• Task: How do the lines below between the ones holding "Definition two_entries : JournalFile" and "- apply mem_checked.", inclusive, read? Give them again exactly, with no other lines.

___ Extracted entries

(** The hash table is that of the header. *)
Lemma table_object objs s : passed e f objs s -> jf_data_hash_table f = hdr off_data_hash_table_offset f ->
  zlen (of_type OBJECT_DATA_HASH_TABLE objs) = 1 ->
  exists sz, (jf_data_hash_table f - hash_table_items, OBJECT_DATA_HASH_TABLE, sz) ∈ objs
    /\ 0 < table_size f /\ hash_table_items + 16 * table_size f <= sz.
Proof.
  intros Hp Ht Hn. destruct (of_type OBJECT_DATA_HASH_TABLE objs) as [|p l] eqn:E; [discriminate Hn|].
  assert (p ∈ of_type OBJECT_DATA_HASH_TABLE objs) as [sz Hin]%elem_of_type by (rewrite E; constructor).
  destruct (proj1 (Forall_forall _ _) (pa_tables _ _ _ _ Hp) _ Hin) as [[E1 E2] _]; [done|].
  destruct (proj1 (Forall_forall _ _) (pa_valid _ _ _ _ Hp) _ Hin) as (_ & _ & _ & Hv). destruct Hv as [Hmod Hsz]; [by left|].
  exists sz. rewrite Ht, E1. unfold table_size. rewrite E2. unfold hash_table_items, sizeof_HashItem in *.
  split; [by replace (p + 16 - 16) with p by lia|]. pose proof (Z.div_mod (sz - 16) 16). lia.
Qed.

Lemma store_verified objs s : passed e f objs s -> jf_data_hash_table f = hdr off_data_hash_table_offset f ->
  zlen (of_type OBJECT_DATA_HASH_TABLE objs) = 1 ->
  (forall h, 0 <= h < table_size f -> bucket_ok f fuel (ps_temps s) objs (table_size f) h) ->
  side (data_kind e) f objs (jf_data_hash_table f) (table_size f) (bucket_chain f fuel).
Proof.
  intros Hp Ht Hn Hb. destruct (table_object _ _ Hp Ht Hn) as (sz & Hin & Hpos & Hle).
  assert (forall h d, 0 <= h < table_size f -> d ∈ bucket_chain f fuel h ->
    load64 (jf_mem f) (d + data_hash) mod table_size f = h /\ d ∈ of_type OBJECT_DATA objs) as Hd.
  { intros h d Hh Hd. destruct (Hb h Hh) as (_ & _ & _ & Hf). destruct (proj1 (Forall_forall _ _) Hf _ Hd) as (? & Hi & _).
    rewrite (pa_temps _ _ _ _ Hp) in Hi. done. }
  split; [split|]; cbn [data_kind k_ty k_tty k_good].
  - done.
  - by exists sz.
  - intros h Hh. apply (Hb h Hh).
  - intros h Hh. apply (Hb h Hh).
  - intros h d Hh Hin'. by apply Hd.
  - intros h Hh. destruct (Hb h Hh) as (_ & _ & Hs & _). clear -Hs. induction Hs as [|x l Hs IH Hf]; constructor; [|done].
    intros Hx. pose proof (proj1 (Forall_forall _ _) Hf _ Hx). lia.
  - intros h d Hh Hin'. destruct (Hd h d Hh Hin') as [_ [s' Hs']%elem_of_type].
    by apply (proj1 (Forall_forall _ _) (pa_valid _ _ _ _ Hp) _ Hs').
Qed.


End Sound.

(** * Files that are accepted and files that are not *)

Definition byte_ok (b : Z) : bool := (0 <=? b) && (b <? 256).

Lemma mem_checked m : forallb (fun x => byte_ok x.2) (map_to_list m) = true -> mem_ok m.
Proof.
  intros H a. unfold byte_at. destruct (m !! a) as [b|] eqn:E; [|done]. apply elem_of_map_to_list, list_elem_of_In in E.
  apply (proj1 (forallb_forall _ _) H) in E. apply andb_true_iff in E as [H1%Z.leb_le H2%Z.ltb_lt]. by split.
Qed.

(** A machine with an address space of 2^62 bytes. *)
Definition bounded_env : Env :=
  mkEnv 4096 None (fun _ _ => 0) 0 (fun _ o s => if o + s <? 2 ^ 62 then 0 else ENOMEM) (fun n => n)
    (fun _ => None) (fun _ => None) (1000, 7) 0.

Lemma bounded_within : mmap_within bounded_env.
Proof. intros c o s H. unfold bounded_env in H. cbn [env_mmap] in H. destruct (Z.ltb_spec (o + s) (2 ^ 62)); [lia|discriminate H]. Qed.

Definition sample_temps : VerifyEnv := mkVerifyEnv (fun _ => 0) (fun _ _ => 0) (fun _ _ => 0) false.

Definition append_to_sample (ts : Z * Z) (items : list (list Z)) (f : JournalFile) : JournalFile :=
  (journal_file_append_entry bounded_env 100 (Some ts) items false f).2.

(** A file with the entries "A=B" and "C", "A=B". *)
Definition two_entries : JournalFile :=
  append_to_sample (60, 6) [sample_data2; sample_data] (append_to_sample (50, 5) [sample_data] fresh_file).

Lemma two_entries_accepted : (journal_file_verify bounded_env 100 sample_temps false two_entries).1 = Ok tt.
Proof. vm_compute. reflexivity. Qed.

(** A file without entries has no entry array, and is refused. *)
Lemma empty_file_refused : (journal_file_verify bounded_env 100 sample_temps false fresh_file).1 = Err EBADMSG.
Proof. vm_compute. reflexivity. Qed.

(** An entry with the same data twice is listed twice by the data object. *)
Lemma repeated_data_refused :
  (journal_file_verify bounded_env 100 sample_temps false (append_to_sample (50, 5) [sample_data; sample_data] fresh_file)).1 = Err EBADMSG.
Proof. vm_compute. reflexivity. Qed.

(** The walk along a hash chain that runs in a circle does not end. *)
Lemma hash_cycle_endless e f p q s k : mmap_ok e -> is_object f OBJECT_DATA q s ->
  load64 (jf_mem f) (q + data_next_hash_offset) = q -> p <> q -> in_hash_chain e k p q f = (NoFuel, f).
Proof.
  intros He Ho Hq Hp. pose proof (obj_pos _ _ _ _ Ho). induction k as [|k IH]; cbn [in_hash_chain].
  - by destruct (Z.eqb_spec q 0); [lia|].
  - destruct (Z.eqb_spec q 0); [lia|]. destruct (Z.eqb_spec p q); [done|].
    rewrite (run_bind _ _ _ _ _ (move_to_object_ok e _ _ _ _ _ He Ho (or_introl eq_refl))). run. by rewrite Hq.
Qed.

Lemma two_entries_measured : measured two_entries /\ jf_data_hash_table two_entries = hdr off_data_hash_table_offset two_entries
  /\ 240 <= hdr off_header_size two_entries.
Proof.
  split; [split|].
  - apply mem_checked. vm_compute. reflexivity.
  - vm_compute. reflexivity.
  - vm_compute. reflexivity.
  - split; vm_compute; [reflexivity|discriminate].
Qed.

______

• Task solution:
Definition two_entries : JournalFile :=
  append_to_sample (60, 6) [sample_data2; sample_data] (append_to_sample (50, 5) [sample_data] fresh_file).

Lemma two_entries_accepted : (journal_file_verify bounded_env 100 sample_temps false two_entries).1 = Ok tt.
Proof. vm_compute. reflexivity. Qed.

(** A file without entries has no entry array, and is refused. *)
Lemma empty_file_refused : (journal_file_verify bounded_env 100 sample_temps false fresh_file).1 = Err EBADMSG.
Proof. vm_compute. reflexivity. Qed.

(** An entry with the same data twice is listed twice by the data object. *)
Lemma repeated_data_refused :
  (journal_file_verify bounded_env 100 sample_temps false (append_to_sample (50, 5) [sample_data; sample_data] fresh_file)).1 = Err EBADMSG.
Proof. vm_compute. reflexivity. Qed.

(** The walk along a hash chain that runs in a circle does not end. *)
Lemma hash_cycle_endless e f p q s k : mmap_ok e -> is_object f OBJECT_DATA q s ->
  load64 (jf_mem f) (q + data_next_hash_offset) = q -> p <> q -> in_hash_chain e k p q f = (NoFuel, f).
Proof.
  intros He Ho Hq Hp. pose proof (obj_pos _ _ _ _ Ho). induction k as [|k IH]; cbn [in_hash_chain].
  - by destruct (Z.eqb_spec q 0); [lia|].
  - destruct (Z.eqb_spec q 0); [lia|]. destruct (Z.eqb_spec p q); [done|].
    rewrite (run_bind _ _ _ _ _ (move_to_object_ok e _ _ _ _ _ He Ho (or_introl eq_refl))). run. by rewrite Hq.
Qed.

Lemma two_entries_measured : measured two_entries /\ jf_data_hash_table two_entries = hdr off_data_hash_table_offset two_entries
  /\ 240 <= hdr off_header_size two_entries.
Proof.
  split; [split|].
  - apply mem_checked. vm_compute. reflexivity.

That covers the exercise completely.